たった1年半で新作が出るとは!な、法月綸太郎の新作長編です。

「かつて子供だったあなたと少年少女のための」というキャッチフレーズが付されたハードカバーのシリーズ、ミステリーランドの1作。ということで、ほとんどの漢字にルビが入り、行間広めの350頁という分量の、いわば児童書フォーマットのシリーズです。分量のコンパクトさと、主人公が悩んだりはしないため、あっという間に読み終わることができましたし、読後感も良いです。

主人公はタイトル通り怪盗なのですが、怪盗とはいっても「あるべきものを、あるべき場所に」が信条という善玉ヒーローです。「レコスケ」での、可愛らしいイラストで「ミュージックマガジン」読者にはおなじみ、本秀康によって描かれる、(田川水泡「のらくろ」時代の画を思わせる)ぶっとい線の2色刷挿絵で描かれる、ブレザー姿がよく似合う感じ。そんな主人公の活躍するのに加え、作中、ブードゥー教の呪いとかいったネタも出てきたりするので、読後感良く楽しめる、レトロ冒険ものの味わいがあります(外国を舞台にしているせいか、大昔に読んだ「名探偵カッレくん」なんて名前も、頭に浮かんだりしましたが。教訓臭くないタイプの児童文学ノリというか。)

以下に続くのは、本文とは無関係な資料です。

Definition refuse_duplicate (candidates : list CleanupCandidate) (c : CleanupCandidate)
  : CleanupCandidate :=
  match cn_local_branch c with
  | Some branch =>
      if (1 <? branch_count branch candidates)%nat
      then with_refusal "managed branch has ambiguous local ownership" c (cn_branch c) else c
  | None => c
  end.
Definition refuse_duplicate_branches (candidates : list CleanupCandidate)
  : list CleanupCandidate := map (refuse_duplicate candidates) candidates.

Definition requested_target_matches (target : option string) (entry_name : string)
    (ident : option AgentIdentityRecord) : bool :=
  match target with
  | None => true
  | Some target =>
      String.eqb target entry_name
      || match ident with
         | Some ident => String.eqb target (ai_agent_name ident)
                            || String.eqb target (ai_slug ident)
         | None => false
         end
  end.

Definition classify_routing_target (r : result bool string) : CleanupLiveness :=
  match r with
  | Ok true => Live
  | Ok false => Dead
  | Err _ => UnknownLiveness
  end.
(* ===== verification/CleanupChecks.v ===== *)
(** * Verified cleanup: the evidence behind a removal

    What the trace of calls must contain for a candidate to be removed, stated
    on the answers the world gave, and the checks of [CleanupCandidate] that
    establish it: a check with a good result has made these observations. *)

From stdpp Require Import gmap pretty.
From S2P Require Import Prelude RustStr ReviewTypes Effects CleanupDecision CleanupCalls.
From S2P Require Import CleanupInspect CleanupReceipts CleanupCandidate.

(** * Verified cleanup: what the checks observe

    The observations that must be in the trace before something is removed, and
    that a run of a check of [CleanupCandidate] with a good result made them. *)

Local Open Scope string_scope.

(** ** Harmless programs *)

(** Calls that neither remove anything nor write a receipt. *)
Definition is_persist (c : call) : bool := match c with PersistReceipt _ => true | _ => false end.
Definition inert_call (c : call) : bool := negb (destructive c) && negb (is_persist c).
Notation inert p := (only inert_call p).

Create HintDb inert discriminated.

(** Down the structure of a program to its calls. *)
Ltac inert_solve := repeat first [progress (auto with inert nocore) | only_step].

とはいえ、物語終盤、見えている現実が登場人物ごとに違うことによって成立するトリックが、精微に説きあかされていく展開もあり、充実感のある読み応えでした。単なる読みやすいだけの子供向け小説ではなく、きちんとした読み応えがあるところは、本格ミステリ作家法月の面目躍如でしょうか。

ボコノンとかの固有名詞お遊びがありますが、そういうの以外も楽しめる良作でした(ミステリーランド、次回は乙一の新作かぁ。そっちも期待しつつ)。